Pace Energy and Climate Center Director Karl A. Rábago, LLM, writing in the Daily News about the necessity of alternative energy solutions.


“To some degree, parent speech was influenced by platform; although there was no clear pattern that emerged. Yet, the most interesting finding was that a critical element of book reading might be the type of parent speech used, regardless of platform.”

—Dyson Assistant Professor Brenna Hassinger-Das, PhD, quoted in a Parentology article about reading eBooks to children.


Executive Director of Career Services Phyllis Mooney was featured in a U.S. News and World Report article about internship opportunities for international students.


Lubin Professor Edmund Mantell, PhD, was featured in a WalletHub article regarding the best credit cards for international travel in 2019.


“HBO wants to get as high a licensing fee as possible. It will not want the companies that license Game of Thrones to know what deals HBO is striking so that those companies seek to obtain a lower fee.”

—Lubin Professor Larry Chiagouris, PhD, quoted in an Associated Press release about the profit potential of Game of Thrones merchandise.


“I felt that we needed a mid-level music festival in NYC [that] was aimed at a sophisticated audience. There are lots of entertainment options [in] NYC, and this would be a very cool option for those who are not necessarily interested in camping out or committing to a road trip.”

Executive Director of the Schimmel Center Martin Kagan, featured in a Q&A interview in Hollywood Soapbox about the Crossing Bridges Music Festival.


“There was no evidence, direct evidence that she did it. There was a lot of evidence that sort of separated her from the killing. It was a very close case.”

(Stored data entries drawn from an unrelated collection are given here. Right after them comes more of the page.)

(** X6 at a rejected status request of the polled run. *)
Lemma X6_witness :
  view (store (step Scenario.polling (PollSettles 0 Rejects))) <> view (store Scenario.polling) /\
  view (store (step Scenario.polling (PollSettles 0 Rejects))) = result.
Proof.
  assert (H : view (store (step Scenario.polling (PollSettles 0 Rejects)))
              <> view (store Scenario.polling)) by (vm_compute; discriminate).
  split; [exact H|].
  exact (proj2 (proj2 (X6_view_transitions Scenario.polling (PollSettles 0 Rejects) H))).
Defined.

(** X7 at the filled-in form of the sample submission. *)
Lemma X7_witness :
  enabled (step initial_world (Type_instanceId "proj__proj-123")) Submit = true /\
  phase (step (step initial_world (Type_instanceId "proj__proj-123")) Submit) = Submitting /\
  enabled initial_world Submit = false.
Proof.
  split; [reflexivity|]. split; [|reflexivity].
  exact (proj1 (proj2 (X7_submit_enters_submitting
                         (step initial_world (Type_instanceId "proj__proj-123"))) eq_refl)).
Defined.


(** X9 on the input form after a reset, when the stale request rejects. *)
Lemma X9_witness :
  timers_ok Scenario.after_reset /\
  phase Scenario.after_reset = Idle /\
  phase (step Scenario.after_reset (PollSettles 0 Rejects)) = Terminal Failed.
Proof.
  assert (H : timers_ok Scenario.after_reset).
  { apply reachable_timers_ok, feasible_reachable; [constructor | reflexivity]. }
  split; [exact H|]. split; [reflexivity|].
  exact (proj1 (X9_poll_failure_forces_result Scenario.after_reset 0 Cases.stale_poll
                  Rejects H eq_refl eq_refl)).
Defined.

(** X10 at the result view of a failed run when the slow request answers
    "completed". *)
Lemma X10_witness :
  phase Scenario.before_reset = Terminal Failed /\
  phase (step Scenario.before_reset (PollSettles 0 (Body Scenario.late))) = Terminal Resolved /\
  exposed_artifact (step Scenario.before_reset (PollSettles 0 (Body Scenario.late))) =
    Some "old patch".
Proof.
  split; [reflexivity|].
  exact (X10_result_view_follows_late_response Scenario.before_reset 0 Cases.stale_poll
           Scenario.late eq_refl eq_refl eq_refl).
Defined.

(** X11 at a reset from the result view of a failed run. *)
Lemma X11_witness :
  loading (store Scenario.before_reset) = false /\
  starts Scenario.before_reset = [] /\
  store (run (step Scenario.before_reset Reset) (Scenario.launch "b" "r2")) =
    store (run initial_world (Scenario.launch "b" "r2")).
Proof.
  assert (Hb : "b" <> "") by discriminate.
  assert (Hr : "r2" <> "") by discriminate.
  split; [reflexivity|]. split; [reflexivity|].
  exact (proj1 (proj2 (X11_launch_after_reset_starts_clean Scenario.before_reset
                         "b" "r2" eq_refl eq_refl Hb Hr))).
Defined.

(** X15 at a run id of sixteen characters. *)
Lemma X15_witness :
  RunLabel.ascii_only Cases.long_run_id /\
  RunLabel.render Cases.long_run_id = Some "Run: 3f2a9c1e".
Proof.
  assert (Ha : RunLabel.ascii_only Cases.long_run_id).
  { unfold RunLabel.ascii_only. vm_compute. repeat (constructor; [lia|]). constructor. }
  assert (Hne : Cases.long_run_id <> "") by discriminate.
  split; [exact Ha|].
  destruct (proj2 (X15_run_label_is_eight_char_prefix Cases.long_run_id Ha) Hne)
    as (shown & rest & Hshown & _).
  reflexivity.
Defined.

(** X16 at the sample run after its completed observation. *)
Lemma X16_witness :
  reachable Cases.settling /\
  phase Cases.settling = Settling /\
  exists t, timeouts Cases.settling !! 0%nat = Some t /\ to_delay t = 1000 /\
            enabled Cases.settling (TimeoutFires 0) = true /\
            phase (step Cases.settling (TimeoutFires 0)) = Terminal Resolved.
Proof.
  assert (H : reachable Cases.settling).
  { apply feasible_reachable; [exact reachable_polling | reflexivity]. }
  split; [exact H|]. split; [reflexivity|].
  exact (X16_settling_has_a_pending_timeout Cases.settling H eq_refl).
Defined.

—Elisabeth Haub School of Law Professor Bennett Gershman, JD, on WCBS 880 commenting on the news that the woman who inspired the movie Fatal Attraction has been granted parole.

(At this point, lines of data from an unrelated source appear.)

Lemma ReportError_then_ReportValidationErrors_witness :
  let st1 := (ReportError Spec.extractTypeInternal (Some name_pointer)
                "Name" "" "required"
                {| mem := []; self := context_at "Customer." "Customer." |}).2 in
  let st2 := (ReportValidationErrors "" "" [ptr_fieldError (Some 0)]
                {| mem := mem st1; self := context_at "Order." "Order." |}).2 in
  exists e,
    mem st2 !! 0 = Some e /\
    ns e = ("Order." +:+ ("Customer." +:+ "Name")) +:+ "Name" /\
    structNs e = ("Order." +:+ ("Customer." +:+ "Name")) +:+ "Name" /\
    errs (self st2) = [] ++ [ptr_fieldError (Some 0)].
Proof.
  apply (ReportError_then_ReportValidationErrors Spec.extractTypeInternal
           {| mem := []; self := context_at "Customer." "Customer." |}
           (Some name_pointer) "Name" "" "required" "" ""
           (reflect.data_Value string_type "Joe") reflect.String true
           (context_at "Order." "Order.")).
  - reflexivity.
  - right. reflexivity.
Defined.

(** *** The namespaces of the entries *)

Lemma append_assoc (s1 s2 s3 : string) : (s1 +:+ s2) +:+ s3 = s1 +:+ (s2 +:+ s3).
Proof.
  induction s1 as [|a s1 IH]; [done|].
  change (String a ((s1 +:+ s2) +:+ s3) = String a (s1 +:+ (s2 +:+ s3))).
  by rewrite IH.
Qed.

Lemma spliced_under s1 s2 (r : fieldError) :
  under s1 (ns (spliced s1 s2 r)) /\ under s2 (structNs (spliced s1 s2 r)).
Proof.
  split; simpl; eexists; apply append_assoc.
Qed.

Lemma merge_all_namespaced (batch : ValidationErrors) (st : state) :
  namespaced st -> namespaced (merge_all batch st).2.
Proof.
  revert st. induction batch as [|x b IH]; intros st Hn; [done|].
  simpl. unfold bind. destruct (is_record (mem st) x) eqn:Hx.
  - apply is_record_lookup in Hx as (l & r & -> & Hr).
    rewrite (merge_one_record _ _ _ Hr). apply IH.
    pose proof (lookup_lt_Some _ _ _ Hr) as Hl.
    unfold namespaced in *. simpl. apply Forall_app. split.
    + eapply Forall_impl; [exact Hn|]. intros [|[l'|]|]; simpl; try done.
      destruct (decide (l = l')) as [<-|Hne].
      * rewrite list_lookup_insert_eq by done. intros _. apply spliced_under.
      * by rewrite list_lookup_insert_ne.
    + apply Forall_singleton. rewrite list_lookup_insert_eq by done.
      apply spliced_under.
  - by destruct (merge_one_panics _ _ Hx) as (p & -> & _).
Qed.

Lemma do_call_namespaced
    (eti : validate -> reflect.Value -> bool ->
           result (reflect.Value * reflect.Kind * bool))
    (c : call) (st : state) :
  namespaced st -> namespaced (do_call eti c st).2.
Proof.
  intros Hn. destruct c as [f n a t|rn ran b]; simpl;
    [|by apply merge_all_namespaced].
  pose proof (ReportError_cases eti st f n a t) as H.
  destruct (eti _ _ _) as [[[fv k] nb]|p]; [|by rewrite H].
  destruct (_ || _); [|by rewrite H].
  destruct H as (e & -> & _ & _ & Hns & Hsns).
  unfold namespaced in *. simpl. apply Forall_app. split.
  - eapply Forall_impl; [exact Hn|]. intros [|[l'|]|]; simpl; try done.
    destruct (mem st !! l') as [r|] eqn:Hr; [|done].
    by rewrite (lookup_app_l_Some _ _ _ _ Hr).
  - apply Forall_singleton. rewrite list_lookup_middle by done.
    split; eexists; [exact Hns|exact Hsns].
Qed.

(** X12: in a context whose namespaces stay put, as between the entry into a
    callback and its return, the entries of [errs] keep pointing to
    records whose namespace starts with the display namespace of the
    context and whose struct namespace starts with its actual namespace:
    [ReportError] makes such a record, [ReportValidationErrors] turns
    every record it is handed into one, and neither undoes it, however
    the sequence of calls ends. *)
Theorem entries_stay_under_context
    (eti : validate -> reflect.Value -> bool ->
           result (reflect.Value * reflect.Kind * bool))
    (cs : list call) (st : state) :
  namespaced st -> namespaced (do_calls eti cs st).2.
Proof.
  revert st. induction cs as [|c cs IH]; intros st Hn; [done|].
  simpl. unfold bind. pose proof (do_call_namespaced eti c st Hn) as Hc.
  destruct (do_call eti c st) as [[[]|p] s1]; [by apply IH|done].
Qed.

Lemma entries_stay_under_context_witness :
  namespaced
    (do_calls Spec.extractTypeInternal
       [call_ReportValidationErrors "Customer." "Customer." (pointers [0; 1; 0]);
        call_ReportError (Some name_pointer) "Name" "name" "required";
        call_ReportValidationErrors "" "" [ptr_fieldError (Some 2); nil_FieldError]]
       order_state).2.
Proof.
  apply (entries_stay_under_context Spec.extractTypeInternal _ order_state).
  constructor.
Defined.

(** X3: with an [altName] that is not empty, the record [ReportError]
    appends has [altName] on the struct side and [fieldName] on the
    display side, in the field names as in the namespaces; its [tag] and
    [actualTag] are both the tag passed and its [param] is empty. *)
Theorem ReportError_altName_names_the_struct_side
    (eti : validate -> reflect.Value -> bool ->
           result (reflect.Value * reflect.Kind * bool))
    (st : state) (f : reflect.any) (fieldName altName tg : string)
    (fv : reflect.Value) (k : reflect.Kind) (nb : bool) :
  altName <> "" ->
  eti (self st) (reflect.ValueOf f) false = Ok (fv, k, nb) ->
  k = reflect.Invalid \/ reflect.Value_IsValid fv = true ->
  exists e,
    ReportError eti f fieldName altName tg st =
      (Ok tt, {| mem := mem st ++ [e];
                 self := set_errs (errs (self st) ++
                                   [ptr_fieldError (Some (length (mem st)))])
                                  (self st) |}) /\
    field e = fieldName /\ ns e = slNs (self st) +:+ fieldName /\
    structField e = altName /\ structNs e = slStructNs (self st) +:+ altName /\
    tag e = tg /\ actualTag e = tg /\ param e = "".
Proof.
  intros Ha Hx Hk.
  destruct (ReportError_Ok eti st f fieldName altName tg fv k nb Hx Hk)
    as (e & Hrun & Htag & Hatag & Hparam & _ & Hns & Hf & Hsf & Hsns & _).
  assert ((String.length altName =? 0)%nat = false) as Hlen.
  { destruct altName; [done|reflexivity]. }
  rewrite Hlen in Hsf. exists e. rewrite Hsns, Hsf. by repeat split.
Qed.

Lemma ReportError_altName_names_the_struct_side_witness :
  exists e,
    ReportError Spec.extractTypeInternal (Some name_pointer) "name" "Name" "required"
      order_state =
      (Ok tt, {| mem := mem order_state ++ [e];
                 self := set_errs [ptr_fieldError (Some 2)] (self order_state) |}) /\
    field e = "name" /\ ns e = "Order." +:+ "name" /\
    structField e = "Name" /\ structNs e = "Order." +:+ "Name" /\
    tag e = "required" /\ actualTag e = "required" /\ param e = "".
Proof.
  apply (ReportError_altName_names_the_struct_side Spec.extractTypeInternal
           order_state (Some name_pointer) "name" "Name" "required"
           (reflect.data_Value string_type "Joe") reflect.String true).
  - discriminate.
  - reflexivity.
  - right. reflexivity.
Defined.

“It makes sense why these studies seemingly contradict each other, but they’re really comparing apples to oranges.”

—Counseling Center Director Richard Shadick, PhD, quoted in a Vice article titled “Is '13 Reasons Why' Really as Dangerous as People Say? It's Complicated.


Dyson Assistant Professor Thalia Goldstein, PhD, was featured in a Daily Targum article about the role of spoilers shaping pop culture experiences.


“For teenagers, this is great because it would no longer highlight levels of popularity of themselves against other kids.”